Ken Friedman ken.friedman at bi.no
Sun May 20 02:42:29 PDT 2001

   Copyright 2001 National Public Radio (R) -- National Public Radio (NPR)

   May 18, 2001, Friday




  SCOTT SIMON, host: Now whether a movie succeeds or not at the box office
  often has little to do with what we identify as quality. It can come up
  or down to word-of-mouth recommendation, what one friend tells another.
  Buzz might be the other word. Most famous example in recent years is
  probably "The Blair Witch Project." That was a small-budget project which
  became a hit based largely on the traffic of its Web site. Now that kind
  of publicity has a name. It's called viral marketing, and it's most
  successful, as you may expect, with the 18- to 24-year-old age group.
  Viral marketing works by drawing people in by creating a cyberworld that
  is related to the film but not explicitly so. It's advertising but not
  obviously so. Amorette Jones is executive vice president of worldwide
  marketing for Artisan Entertainment, a pioneer of viral marketing. She
  insists that viral marketing is immensely successful.

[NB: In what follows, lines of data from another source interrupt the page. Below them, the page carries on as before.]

(* ===== verification/DbDurable.v ===== *)
(** * What the directory holds

    The files of the directory describe the database: every memtable has a log
    segment whose replay rebuilds it, the manifest file lists the tables, and
    there are no other segments.  The relation [durable] says so of the state of
    a running database, and every step of a run keeps it as long as no append
    to the log, no removal of a segment and no sync after a publication fails.
    The only exception is the last write of a run, whose append may be torn. *)

From S2P Require Import Float64 Bloom BlockCache Wal MemTableClaims SkipListRefine.
From S2P Require Export DbSimWorkers.

(** ** Appending to a log *)

(** The frames of [recs] cause the puts [puts], and a strict prefix of them
    none. *)
Definition all_or_nothing (recs puts : list record) : Prop :=
  forall pending, fst (log_run recs pending) = puts /\
    forall r1 r r2, recs = r1 ++ r :: r2 -> fst (log_run r1 pending) = [].

Lemma record_atomic rec : BatchKind rec = BatchNone -> all_or_nothing [rec] [rec].
Proof.
  intros Hk pending. split; [unfold log_run, log_step; by rewrite Hk |].
  intros r1 r r2 He. destruct r1 as [|x r1]; [done |]. apply (f_equal length) in He. rewrite length_app in He. simpl in He. lia.
Qed.

Lemma batch_atomic id ops : strip_batch <$> ops = ops -> all_or_nothing (batch_records id ops) ops.
Proof.
  intros Hs pending. split; [rewrite log_run_batch; done |]. intros r1 r r2 He. by eapply log_run_batch_prefix.
Qed.

(** Every number in the log leaves room for the next. *)
Definition numbered (rec : record) : Prop := Seq rec < u64_max /\ BatchID rec < u64_max.

Lemma log_max_bound recs m : m < u64_max -> Forall numbered recs -> log_max recs m < u64_max.
Proof.
  intros Hm H. revert m Hm. induction H as [|r recs [H1 H2] _ IH]; intros m Hm; [done |]. cbn [log_max fold_left].
  apply IH. unfold max_sequence. repeat case_match; lia.
Qed.

(** A segment whose replay into an empty table gives [l].  A [clean] one may be
    appended to. *)
Definition logged (clean : bool) (file : bytes) (l : list record) : Prop :=
  exists recs tail, file = writeWALHeader ++ frames recs ++ tail /\ Forall wf_record recs /\ log_max recs 0 < u64_max /\
    list_puts (log_puts recs) [] = l /\ torn tail /\ (clean = true -> tail = []).

Lemma logged_weaken c file l : logged c file l -> logged false file l.
Proof. intros (recs & tail & H1 & H2 & H3 & H4 & H5 & _). by exists recs, tail. Qed.

Lemma logged_new : logged true writeWALHeader [].
Proof. exists [], []. split_and!; try done. by left. Qed.

Lemma log_puts_app recs recs' puts : all_or_nothing recs' puts -> log_puts (recs ++ recs') = log_puts recs ++ puts.
Proof.
  intros Ha. unfold log_puts. rewrite log_run_app. destruct (log_run recs ∅) as [p1 pd]. destruct (Ha pd) as [<- _].
  by destruct (log_run recs' pd).
Qed.

Lemma list_puts_app a b l : list_puts (a ++ b) l = list_puts b (list_puts a l).
Proof. apply fold_left_app. Qed.

(** A whole group of frames. *)
Lemma logged_append file l recs puts :
  logged true file l -> Forall wf_record recs -> Forall numbered recs -> all_or_nothing recs puts ->
  logged true (file ++ frames recs) (list_puts puts l).
Proof.
  intros (recs0 & tail & -> & Hw & Hm & <- & _ & Ht) Hwf Hn Ha. rewrite (Ht eq_refl), app_nil_r. exists (recs0 ++ recs), [].
  rewrite frames_app, app_nil_r, <- app_assoc. split; [done |]. split; [by apply Forall_app |].
  split; [unfold log_max; rewrite fold_left_app; by apply log_max_bound |]. rewrite (log_puts_app _ _ _ Ha), list_puts_app.
  split; [done |]. split; [by left | done].
Qed.

(** What is there of it when the append is torn. *)
Lemma logged_torn file l recs puts p q :
  logged true file l -> Forall wf_record recs -> Forall numbered recs -> all_or_nothing recs puts -> frames recs = p ++ q -> q <> [] ->
  logged false (file ++ p) l.
Proof.
  intros (recs0 & tail & -> & Hw & Hm & <- & _ & Ht) Hwf Hn Ha He Hq. rewrite (Ht eq_refl), app_nil_r.
  destruct (frames_prefix _ _ _ He Hq) as (r1 & rec & r2 & p' & q' & -> & -> & Hf & Hq').
  apply Forall_app in Hwf as [Hw1 Hw2]. apply Forall_app in Hn as [Hn1 _]. apply Forall_cons in Hw2 as [Hrec _].
  exists (recs0 ++ r1), p'. rewrite frames_app, <- !app_assoc. split; [done |]. split; [by apply Forall_app |].
  split; [unfold log_max; rewrite fold_left_app; by apply log_max_bound |].
  split; [| split; [by eapply torn_wf | done]]. unfold log_puts. rewrite log_run_app. destruct (log_run recs0 ∅) as [p1 pd].
  destruct (Ha pd) as [_ Hn']. specialize (Hn' _ _ _ eq_refl). destruct (log_run r1 pd) as [p2 pd']. simpl in *. subst p2.
  by rewrite app_nil_r.
Qed.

  Ms. AMORETTE JONES (Executive Vice President of Worldwide Marketing,
  Artisan Entertainment): It absolutely works. A lot of people have talked
  about "The Blair Witch Project" Web site.

  SIMON: Mm-hmm.

  Ms. JONES: And I think what was so fantastic about that is that we really
  recognized the power of the Web, how wide-reaching things happen and how
  quickly you get the word out. You build that urgency and build the buzz
  and enormous traffic. Since we had the experience with "Blair Witch
  Project," we've followed up with several other Web sites that have had
  that viral component...

  SIMON: Mm-hmm.

  Ms. JONES: ...that is all important in a campaign.

  SIMON: Question of the day in these economic times: How do you get people
  to visit a Web site?

  Ms. JONES: Our first goal is to work with the filmmakers in a
  collaborative effort to put together something incredibly creative and
  original online. And we start out with that, and we then develop a
  campaign that specifically targets users to develop that traffic. So in
  the same way that we develop an overall marketing campaign for a
  theatrical release, we also develop a campaign for the Web site launch.
  What our goal is, is with these Web sites that don't necessarily have the
  banner across the top, 'The movie's coming to your market on this date;
  go buy your ticket,' we try and develop a site that's going to feel
  authentic to the film, so it's going to feel that they worked together in
  complement, although it's not necessarily a straightforward promotional

  SIMON: Mm-hmm. What were you trying to do with the "Center of the World"
  Web site?

  Ms. JONES: We have a film that was shot entirely on digital, picture
  directed by Wayne Wang, and Wayne had decided within the body of this
  film that he was really going to push the envelope and to develop a
  picture that spoke to a lot of what's happening today in society. What
  our goal was with the Web site is to work with Wayne and again...

  SIMON: Let me interrupt you. You get to put some naughty pictures in
  this, don't you?

  Ms. JONES: Yeah, absolutely. We did. It wasn't for the sake of putting
  naughty pictures up on the Web. What we attempted to do with the sites,
  and I think what we successfully did, is we were able to develop a
  provocative piece of advertising, of promotion.

  SIMON: Mm-hmm.

  Ms. JONES: You know, in this site, as you go into the site, you go
  through the rules, you go into a strip club, you participate in a
  striptease. You then, as the user, can choose to have a lap dance. You
  then take the next step and you go behind the scenes and have this very
  voyeuristic experience in a dressing room with the dancer. And then, at
  the end of the site, you have a one-on-one interaction with the dancer in
  a very intimate setting, and there is a chat function in which the user
  is able to communicate with this dancer. As the user, you're in this very
  intimate setting and you're in this very provocative arrangement, yet
  it's so not intimate. And that was one of the points that Wayne was
  trying to make in the picture, and that's one of the points that we were
  making with this Web site.

  SIMON: Ms. Jones, thanks very much for speaking with us.

  Ms. JONES: Absolutely. Thank you.

  SIMON: Amorette Jones is executive vice president of worldwide marketing
  for Artisan Entertainment.

  And this is NPR, National Public Radio.